New death numbers from the U.S. Centers for Disease Control and Prevention (CDC) suggest that the percentage of all U.S. deaths caused by COVID-19 is continuing to fall.
The CDC’s latest weekly COVID-19 tracking report — which is based on state figures for deaths recorded by May 9 — show that confirmed cases of COVID-19 were responsible for 9% of the 26,479 deaths reported for the latest week, down from 14% in the week ending May 2.
- The CDC’s weekly COVID-19 report is available here.
- The CDC’s provisional COVID-19 mortality data table is available here.
- An article about the previously weekly COVID-19 report is available here.
Getting tested for severe acute respiratory syndrome coronavirus 2 (SARS-CoV-2), the virus that causes COVID-19, is notoriously difficult.

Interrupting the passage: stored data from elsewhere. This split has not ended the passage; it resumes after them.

(** What a mutation makes of a user's entry [d], as a function of [d]: it
    throws, or returns without writing ([Ok None]), or writes a new entry;
    and what it makes of the properties [h] on the built-in objects
    ([touch]).  [run_mutation_mutate] below shows that the operations do
    just this. *)
Definition mutate (m : mutation) (d : saved_data) : outcome (option saved_data) :=
  match m with
  | SavePlace p =>
      Ok (Some {| items := set_add (new_Set (items d)) (JStr (String_ p));
                  collections := collections d |})
  | RemoveSavedPlace p =>
      Ok (Some {| items := filter_ne (JStr (String_ p)) (items d);
                  collections :=
                    List.map (remove_from (JStr (String_ p))) (collections d) |})
  | CreateCollection e name =>
      match name with
      | VUndefined | VNull => Throw (Error "Collection name is required.")
      | VBool _ | VNum _ => Throw TypeError
      | VStr s =>
          if String.eqb (trim s) "" then
            Throw (Error "Collection name is required.")
          else
            Ok (Some {| items := items d;
                        collections :=
                          obj_set (collections d) (Local.generateCollectionId e)
                            {| col_id := JStr (Local.generateCollectionId e);
                               col_name := JStr (trim s);
                               placeIds := [] |} |})
      end
  | DeleteCollection c =>
      Ok (Some {| items := items d;
                  collections := obj_delete (collections d) (String_ c) |})
  | AddPlaceToCollection c p =>
      match obj_lookup (collections d) (String_ c) with
      | None => Throw (Error "Collection not found.")
      | Some hit =>
          Ok (Some {| items :=
                        if includes (items d) (JStr (String_ p)) then items d
                        else items d ++ [JStr (String_ p)];
                      collections :=
                        match hit with
                        | Own col =>
                            obj_set (collections d) (String_ c)
                              {| col_id := col_id col; col_name := col_name col;
                                 placeIds :=
                                   set_add (new_Set (placeIds col))
                                     (JStr (String_ p)) |}
                        | Builtin _ => collections d
                        end |})
      end
  | RemovePlaceFromCollection c p =>
      match obj_lookup (collections d) (String_ c) with
      | None => Ok None
      | Some (Own col) =>
          Ok (Some {| items := items d;
                      collections :=
                        obj_set (collections d) (String_ c)
                          {| col_id := col_id col; col_name := col_name col;
                             placeIds :=
                               filter_ne (JStr (String_ p)) (placeIds col) |} |})
      | Some (Builtin _) => Ok (Some d)
      end
  end.

Definition touch (m : mutation) (d : saved_data) (h : gmap string (list json))
  : gmap string (list json) :=
  match m with
  | AddPlaceToCollection c p =>
      match obj_lookup (collections d) (String_ c) with
      | Some (Builtin name) =>
          <[name := set_add (new_Set (member_placeIds h name)) (JStr (String_ p))]> h
      | _ => h
      end
  | RemovePlaceFromCollection c p =>
      match obj_lookup (collections d) (String_ c) with
      | Some (Builtin name) =>
          <[name := filter_ne (JStr (String_ p)) (member_placeIds h name)]> h
      | _ => h
      end
  | _ => h
  end.

(** ** Characters in strings *)

(** The character occurs in the string. *)
Fixpoint occurs (c : ascii) (s : string) : bool :=
  match s with
  | EmptyString => false
  | String d s' => Ascii.eqb d c || occurs c s'
  end.

(** The characters that open or close markup and attribute values. *)
Definition markup_chars : list ascii :=
  ["<"%char; ">"%char; Sanitizer.quot; "'"%char; "/"%char].

(** Neither the items nor the place ids of any collection hold the same
    value twice. *)
Definition no_duplicates (d : saved_data) : Prop :=
  distinct (items d) = true /\
  Forall (fun kc => distinct (placeIds (snd kc)) = true) (collections d).

(** [s] with the prefix [p] taken off, when it starts with [p]. *)
Fixpoint strip_prefix (p s : string) : option string :=
  match p, s with
  | EmptyString, _ => Some s
  | String a p', String b s' => if Ascii.eqb a b then strip_prefix p' s' else None
  | String _ _, EmptyString => None
  end.

(** Reads one escaped character off the front of a text that [escapeHtml]
    produced: an entity for the six characters it replaces, the character
    itself otherwise. *)
Definition unescape_head (s : string) : option (ascii * string) :=
  match s with
  | EmptyString => None
  | String c rest =>
      if Ascii.eqb c "&" then
        match strip_prefix "amp;" rest, strip_prefix "lt;" rest,
              strip_prefix "gt;" rest, strip_prefix "quot;" rest,
              strip_prefix "#039;" rest, strip_prefix "#x2F;" rest with
        | Some r, _, _, _, _, _ => Some ("&"%char, r)
        | _, Some r, _, _, _, _ => Some ("<"%char, r)
        | _, _, Some r, _, _, _ => Some (">"%char, r)
        | _, _, _, Some r, _, _ => Some (Sanitizer.quot, r)
        | _, _, _, _, Some r, _ => Some ("'"%char, r)
        | _, _, _, _, _, Some r => Some ("/"%char, r)
        | _, _, _, _, _, _ => None
        end
      else Some (c, rest)
  end.

(** ** Sample worlds *)

Definition alice : user :=
  {| user_id := None; user_name := "Alice"; user_email := "alice@example.com" |}.

Definition no_storage : world :=
  {| localStorage := ∅; dispatched := []; requests := []; builtins := ∅ |}.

The CDC tries to get around that problem by tracking figures for potential COVID-19 look-alike illnesses — influenza, pneumonia and “influenza-like” illnesses. It also tracks the number of deaths from all causes.
Many states send death data to the CDC a few weeks later than others. For the week ending April 25, for example, the total number of deaths recorded for the week in the new COVID-19 report is about 20% higher than the number for the week for April 25 given in last week’s report.
Another factor that could, possibly, be throwing off the numbers is political pressure. Critics of efforts to ease COVID-19-related quarantine rules in states such as Florida and Texas have accused government officials of hiding or distorting outbreak-related statistics.
The ratio of COVID-19, flu, pneumonia and flu-like deaths to total deaths might be an indicator that compensates for the data reporting lag and for the COVID-19 testing problems.
COVID-19 and COVID-19 look-alike conditions accounted for 14% of U.S. deaths in the week ending May 9, according to the new CDC death table. That’s down from 19% in the week ending May 2.
New York City reports its own death numbers to the CDC, as if it were a state. The city is known for having a severe COVID-19 outbreak and relatively easy access to COVID-19 testing.